BONUS SOLO EPISODE ALERT: I just wrapped Sundance London 2022 at Picturehouse Cinemas so this mini solo episode lets you in on the festival's film highlights. You asked for more suggestions from indie filmmakers so I've come with goodies.
Listen up for reviews on:
- Resurrection (starring Rebecca Hall as Margaret, a woman who balances the demands of a busy career and single parenthood but carefully constructed life is upended when an unwelcome shadow from her past, David, played excellently by Tim Roth, returns)
- Watcher (part of the Official Selection at the Sundance Film Festival 2022 U.S. Dramatic Competition, it was shot during the pandemic and stars Maika Monroe as an expat being stalked)
- Hatching (an inventive Finnish horror, the film follows Tinja, a 12-year-old gymnast, who brings a strange mop egg home and nurtures it until it hatches)
- The Princess (British director Ed Perkins’ highly anticipated doc lets archive footage do the talking in this compelling and uncompromising documentary of Princess Diana’s story)
- We Met In Virtual Reality (Directed by Joe Hunting, this doc takes place entirely within the online platform VRChat. It explores the social relations developed by users of VRChat during the pandemic and how their lives were changed by their time on the platform)
- Honk for Jesus.
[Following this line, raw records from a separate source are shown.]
(** * r2sync: one-way synchronisation of a local directory to an R2/S3 bucket

    A shallow embedding of the synchroniser ([Sync], [shouldExclude],
    [calcETag], [UploadFile], [DeleteObject], [main]) together with the
    parts of the Go standard library it calls ([path.Match], [path.Clean],
    [path.Join], [path.Dir], [filepath.Rel], [filepath.Walk],
    [strings.Split], [strings.ReplaceAll]).

    Conventions.
    - Go strings are modelled as [string]; every byte is one character
      (the model of [path.Match] agrees with Go on ASCII input, where a
      rune is one byte).
    - [filepath] is modelled for a Unix host: the separator is [/].
    - Go's [error] is a message; [nil] is [None]. *)

From Stdlib Require Import ZArith Ascii String List Bool Permutation Lia.
From stdpp Require Import base option list gmap strings fin_maps.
Save Your Soul. (An American dark comedy satire written, directed and produced by Adamma Ebo in her directorial debut, and featuring a stellar cast that includes Regina Hall, Sterling K. Brown and Nicole Beharie)
- Bodies, Bodies, Bodies (Directed by Halina Reijn and produced by A24, a party game goes awry in this fresh and funny look at backstabbing, fake friends & the TikTok generation)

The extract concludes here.